>>>>
Lemma all_described : (forall s, struct_described s) /\ (forall u, union_described u).
Proof.
  apply def_mutind.
  - intros seen tags [] obj j _ _ _ _ _ [= <-]. split; [done|]. intros _. split; [by apply list.Forall_nil|by left].
  - intros ty name rest IH. described_case. rewrite (field_described name _ rest) by done. cbn [describable].
    split; [by intros [_ ?]|]. intros ?. split; [|done]. intros y [= <-]. apply typeof_integer.
  - intros name rest IH. described_case. rewrite (field_described name _ rest) by done.
    split; [by intros [_ ?]|]. intros ?. split; [|done]. intros y. by apply string_valid.
  - intros e name rest IH. described_case. apply or_fail_ok in Hj as (field & Hfield & Hj).
    rewrite (field_described name _ rest) by done.
    split; [by intros [_ ?]|]. intros ?. split; [|done]. intros y [= <-]. by eapply enum_valid.
  - intros elem IHe name rest IH. described_case. apply or_fail_ok in Hj as (field & Hfield & Hj).
    rewrite (field_described name _ rest) by done. rewrite andb_true_iff, <- (array_valid elem x field) by done. naive_solver.
  - intros st IHs name rest IH. described_case. apply or_fail_ok in Hj as (field & Hfield & Hj). split; [|done].
    intros Hfits. exfalso. revert Hfits. eapply (fits_undescribed name _ (field_names rest)); try done; [by apply props_of_names|].
    edestruct (field_roundtrip name rest tags v obj seen (Some field) (proj1 all_roundtrip rest)) as (j' & Hj' & _ & Hget & _); try done.
    assert (j' = j) as -> by congruence. by exists field.
  - intros u IHu name tag rest IH. described_case. destruct (tags tag) as [t|]; [|done].
    apply or_fail_ok in Hj as (field & Hfield & Hj). rewrite (field_described name _ rest) by done.
    destruct (IHu t x field) as [Hu _]; [done..|]. rewrite andb_true_iff, <- Hu, <- valid_union, <- valid_one. naive_solver.
  - intros tag [] j _ _ _ [= <-]. split; [by rewrite list.Forall_nil|]. intros key [x Hx]. by rewrite object_empty in Hx.
  - intros ty name tv rest IH tag [z|v] j Hok Hm Hg Hj; cbn [union_ok union_members_ok] in *; split_ok;
      destruct Hg as [Ht Hg]; cbn [marshall_union union_props describable_union member_names] in *; refold_described.
    + subst tv. rewrite Z.eqb_refl in Hj. injection Hj as Hj.
      edestruct (member_described name SInteger (union_props rest) (member_names rest)) as [Hp Hk];
        [apply union_props_names|done|symmetry; exact Hj|].
      split; [|done]. rewrite Hp. split; [done|]. intros _. apply typeof_integer.
    + rewrite (proj2 (Z.eqb_neq _ _)) in Hj by done. apply other_described; [done|]. by eapply IH.
  - done.
  - intros st IHs name tv rest IH tag [x|v] j Hok Hm Hg Hj; cbn [union_ok union_members_ok] in *; split_ok;
      destruct Hg as [Ht Hg]; cbn [marshall_union union_props describable_union member_names] in *; refold_described.
    + subst tv. rewrite Z.eqb_refl in Hj. apply or_fail_ok in Hj as (field & Hfield & Hj). injection Hj as Hj.
      edestruct (member_described name (SStruct (props_of st)) (union_props rest) (member_names rest)) as [Hp Hk];
        [apply union_props_names|done|symmetry; exact Hj|].
      split; [|done]. rewrite Hp. by apply struct_valid.
    + rewrite (proj2 (Z.eqb_neq _ _)) in Hj by done. apply other_described; [done|]. by eapply IH.
Qed.

End schema.

(** ** The root of the schema *)

Section root.
Context {json : Type} `{JanssonLaws json}.

Lemma unmarshalled_fields s tags (j : json) v name :
  unmarshall_fields s tags (Some j) = Ok (inr v) -> name ∈ field_names s -> is_Some (json_object_get j name).
Proof.
  revert tags v. induction s; intros tags v; cbn [unmarshall_fields field_names]; intros Hu Hin;
    first [by apply elem_of_nil in Hin|apply or_fail_ok in Hu as (field & Hfield & Hu)].
  all: unfold jrpc_unmarshall_field in Hfield; cbn in Hfield.
  all: apply elem_of_cons in Hin as [->|Hin]; [by destruct (json_object_get j _); eauto|].
  all: repeat (apply or_fail_ok in Hu as (? & ? & Hu)); eauto.
Qed.

(** Some field of [s] is not one of [t]. *)
Definition distinguished (s t : struct_def) : bool :=
  existsb (fun name => bool_decide (name ∉ (props_of t).*1)) (field_names s).

Lemma distinguished_invalid s t (j : json) :
  distinguished s t = true -> (forall name, name ∈ field_names s -> is_Some (json_object_get j name)) ->
  ~ valid (schema_of t) j.
Proof.
  intros (name & Hin & Hn)%existsb_exists Hj (_ & _ & Hk). apply bool_decide_eq_true in Hn.
  apply Hn, Hk, Hj. by apply list_elem_of_In.
Qed.

Lemma exactly_one_split (l1 l2 : list Prop) P :
  P -> Forall not l1 -> Forall not l2 -> exactly_one (l1 ++ P :: l2)%list.
Proof. intros HP H1 H2. induction H1 as [|Q l1 HQ H1 IH]; cbn; [by left|by right]. Qed.

Lemma exactly_one_two (l1 l2 : list Prop) P Q : P -> Q -> Q ∈ l2 -> ~ exactly_one (l1 ++ P :: l2)%list.
Proof.
  intros HP HQ Hin Hone. induction l1 as [|R l1 IH]; cbn in Hone.
  - destruct Hone as [[_ Hall]|[Hn _]]; [|done]. rewrite list.Forall_forall in Hall. by apply (Hall Q).
  - destruct Hone as [[_ Hall]|[_ Hone]]; [|by apply IH]. rewrite list.Forall_forall in Hall. apply (Hall P); [set_solver|done].
Qed.

(** The structure [i] of rpcdefs.h is distinguished from all the others. *)
Definition alone (i : nat) : bool :=
  match rpc_structs !! i with
  | Some d => forallb (fun t => distinguished d.2 t.2) (take i rpc_structs ++ drop (S i) rpc_structs)
  | None => true
  end.

Lemma alone_others i d : rpc_structs !! i = Some d -> i <> 4%nat -> alone i = true.
Proof.
  intros Hi%lookup_lt_Some Hne. cbn in Hi.
  assert (forallb (fun i => (i =? 4)%nat || alone i) (seq 0 13) = true) as Hall by reflexivity.
  eapply forallb_forall in Hall; [|apply in_seq; split; [apply Nat.le_0_l|exact Hi]].
  apply orb_prop in Hall as [->%Nat.eqb_eq|?]; done.
Qed.

Lemma alone_valid i name s (j : json) :
  rpc_structs !! i = Some (name, s) -> alone i = true -> valid (schema_of s) j ->
  (forall name, name ∈ field_names s -> is_Some (json_object_get j name)) -> rpc_valid j.
Proof.
  intros Hi Ha Hv Hj. split; [apply Hv|]. unfold rpc_schema. cbn [valid]. unfold alone in Ha. rewrite Hi in Ha.
  rewrite map_map. rewrite <- (take_drop_middle _ _ _ Hi), map_app. cbn [map fst snd].
  rewrite forallb_app in Ha. apply andb_prop in Ha as [H1 H2].
  apply exactly_one_split; [done|..]; apply List.Forall_map, list.Forall_forall; intros t Ht;
    apply (distinguished_invalid s); try done; [eapply forallb_forall in H1; [exact H1|]|eapply forallb_forall in H2; [exact H2|]];
    by apply list_elem_of_In.
Qed.

Lemma NoDup_fst_inj {A} (l : list (string * A)) k a b : NoDup l.*1 -> (k, a) ∈ l -> (k, b) ∈ l -> a = b.
Proof.
  induction l as [|[k' c] l IH]; cbn [fmap list_fmap fst]; [by intros _ ?%elem_of_nil|].
  intros [Hk Hn]%list.NoDup_cons [[= -> ->]|Ha]%elem_of_cons [[= Hb]|Hb]%elem_of_cons; subst; auto.
  - destruct Hk. apply list_elem_of_fmap. by exists (k', b).
  - destruct Hk. apply list_elem_of_fmap. by exists (k', a).
Qed.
<<<<
Your answer must be every record above, retyped exactly.

Lemma all_described : (forall s, struct_described s) /\ (forall u, union_described u).
Proof.
  apply def_mutind.
  - intros seen tags [] obj j _ _ _ _ _ [= <-]. split; [done|]. intros _. split; [by apply list.Forall_nil|by left].
  - intros ty name rest IH. described_case. rewrite (field_described name _ rest) by done. cbn [describable].
    split; [by intros [_ ?]|]. intros ?. split; [|done]. intros y [= <-]. apply typeof_integer.
  - intros name rest IH. described_case. rewrite (field_described name _ rest) by done.
    split; [by intros [_ ?]|]. intros ?. split; [|done]. intros y. by apply string_valid.
  - intros e name rest IH. described_case. apply or_fail_ok in Hj as (field & Hfield & Hj).
    rewrite (field_described name _ rest) by done.
    split; [by intros [_ ?]|]. intros ?. split; [|done]. intros y [= <-]. by eapply enum_valid.
  - intros elem IHe name rest IH. described_case. apply or_fail_ok in Hj as (field & Hfield & Hj).
    rewrite (field_described name _ rest) by done. rewrite andb_true_iff, <- (array_valid elem x field) by done. naive_solver.
  - intros st IHs name rest IH. described_case. apply or_fail_ok in Hj as (field & Hfield & Hj). split; [|done].
    intros Hfits. exfalso. revert Hfits. eapply (fits_undescribed name _ (field_names rest)); try done; [by apply props_of_names|].
    edestruct (field_roundtrip name rest tags v obj seen (Some field) (proj1 all_roundtrip rest)) as (j' & Hj' & _ & Hget & _); try done.
    assert (j' = j) as -> by congruence. by exists field.
  - intros u IHu name tag rest IH. described_case. destruct (tags tag) as [t|]; [|done].
    apply or_fail_ok in Hj as (field & Hfield & Hj). rewrite (field_described name _ rest) by done.
    destruct (IHu t x field) as [Hu _]; [done..|]. rewrite andb_true_iff, <- Hu, <- valid_union, <- valid_one. naive_solver.
  - intros tag [] j _ _ _ [= <-]. split; [by rewrite list.Forall_nil|]. intros key [x Hx]. by rewrite object_empty in Hx.
  - intros ty name tv rest IH tag [z|v] j Hok Hm Hg Hj; cbn [union_ok union_members_ok] in *; split_ok;
      destruct Hg as [Ht Hg]; cbn [marshall_union union_props describable_union member_names] in *; refold_described.
    + subst tv. rewrite Z.eqb_refl in Hj. injection Hj as Hj.
      edestruct (member_described name SInteger (union_props rest) (member_names rest)) as [Hp Hk];
        [apply union_props_names|done|symmetry; exact Hj|].
      split; [|done]. rewrite Hp. split; [done|]. intros _. apply typeof_integer.
    + rewrite (proj2 (Z.eqb_neq _ _)) in Hj by done. apply other_described; [done|]. by eapply IH.
  - done.
  - intros st IHs name tv rest IH tag [x|v] j Hok Hm Hg Hj; cbn [union_ok union_members_ok] in *; split_ok;
      destruct Hg as [Ht Hg]; cbn [marshall_union union_props describable_union member_names] in *; refold_described.
    + subst tv. rewrite Z.eqb_refl in Hj. apply or_fail_ok in Hj as (field & Hfield & Hj). injection Hj as Hj.
      edestruct (member_described name (SStruct (props_of st)) (union_props rest) (member_names rest)) as [Hp Hk];
        [apply union_props_names|done|symmetry; exact Hj|].
      split; [|done]. rewrite Hp. by apply struct_valid.
    + rewrite (proj2 (Z.eqb_neq _ _)) in Hj by done. apply other_described; [done|]. by eapply IH.
Qed.

End schema.

(** ** The root of the schema *)

Section root.
Context {json : Type} `{JanssonLaws json}.

Lemma unmarshalled_fields s tags (j : json) v name :
  unmarshall_fields s tags (Some j) = Ok (inr v) -> name ∈ field_names s -> is_Some (json_object_get j name).
Proof.
  revert tags v. induction s; intros tags v; cbn [unmarshall_fields field_names]; intros Hu Hin;
    first [by apply elem_of_nil in Hin|apply or_fail_ok in Hu as (field & Hfield & Hu)].
  all: unfold jrpc_unmarshall_field in Hfield; cbn in Hfield.
  all: apply elem_of_cons in Hin as [->|Hin]; [by destruct (json_object_get j _); eauto|].
  all: repeat (apply or_fail_ok in Hu as (? & ? & Hu)); eauto.
Qed.

(** Some field of [s] is not one of [t]. *)
Definition distinguished (s t : struct_def) : bool :=
  existsb (fun name => bool_decide (name ∉ (props_of t).*1)) (field_names s).

Lemma distinguished_invalid s t (j : json) :
  distinguished s t = true -> (forall name, name ∈ field_names s -> is_Some (json_object_get j name)) ->
  ~ valid (schema_of t) j.
Proof.
  intros (name & Hin & Hn)%existsb_exists Hj (_ & _ & Hk). apply bool_decide_eq_true in Hn.
  apply Hn, Hk, Hj. by apply list_elem_of_In.
Qed.

Lemma exactly_one_split (l1 l2 : list Prop) P :
  P -> Forall not l1 -> Forall not l2 -> exactly_one (l1 ++ P :: l2)%list.
Proof. intros HP H1 H2. induction H1 as [|Q l1 HQ H1 IH]; cbn; [by left|by right]. Qed.

Lemma exactly_one_two (l1 l2 : list Prop) P Q : P -> Q -> Q ∈ l2 -> ~ exactly_one (l1 ++ P :: l2)%list.
Proof.
  intros HP HQ Hin Hone. induction l1 as [|R l1 IH]; cbn in Hone.
  - destruct Hone as [[_ Hall]|[Hn _]]; [|done]. rewrite list.Forall_forall in Hall. by apply (Hall Q).
  - destruct Hone as [[_ Hall]|[_ Hone]]; [|by apply IH]. rewrite list.Forall_forall in Hall. apply (Hall P); [set_solver|done].
Qed.

(** The structure [i] of rpcdefs.h is distinguished from all the others. *)
Definition alone (i : nat) : bool :=
  match rpc_structs !! i with
  | Some d => forallb (fun t => distinguished d.2 t.2) (take i rpc_structs ++ drop (S i) rpc_structs)
  | None => true
  end.

Lemma alone_others i d : rpc_structs !! i = Some d -> i <> 4%nat -> alone i = true.
Proof.
  intros Hi%lookup_lt_Some Hne. cbn in Hi.
  assert (forallb (fun i => (i =? 4)%nat || alone i) (seq 0 13) = true) as Hall by reflexivity.
  eapply forallb_forall in Hall; [|apply in_seq; split; [apply Nat.le_0_l|exact Hi]].
  apply orb_prop in Hall as [->%Nat.eqb_eq|?]; done.
Qed.

Lemma alone_valid i name s (j : json) :
  rpc_structs !! i = Some (name, s) -> alone i = true -> valid (schema_of s) j ->
  (forall name, name ∈ field_names s -> is_Some (json_object_get j name)) -> rpc_valid j.
Proof.
  intros Hi Ha Hv Hj. split; [apply Hv|]. unfold rpc_schema. cbn [valid]. unfold alone in Ha. rewrite Hi in Ha.
  rewrite map_map. rewrite <- (take_drop_middle _ _ _ Hi), map_app. cbn [map fst snd].
  rewrite forallb_app in Ha. apply andb_prop in Ha as [H1 H2].
  apply exactly_one_split; [done|..]; apply List.Forall_map, list.Forall_forall; intros t Ht;
    apply (distinguished_invalid s); try done; [eapply forallb_forall in H1; [exact H1|]|eapply forallb_forall in H2; [exact H2|]];
    by apply list_elem_of_In.
Qed.

Lemma NoDup_fst_inj {A} (l : list (string * A)) k a b : NoDup l.*1 -> (k, a) ∈ l -> (k, b) ∈ l -> a = b.
Proof.
  induction l as [|[k' c] l IH]; cbn [fmap list_fmap fst]; [by intros _ ?%elem_of_nil|].
  intros [Hk Hn]%list.NoDup_cons [[= -> ->]|Ha]%elem_of_cons [[= Hb]|Hb]%elem_of_cons; subst; auto.
  - destruct Hk. apply list_elem_of_fmap. by exists (k', b).
  - destruct Hk. apply list_elem_of_fmap. by exists (k', a).
Qed.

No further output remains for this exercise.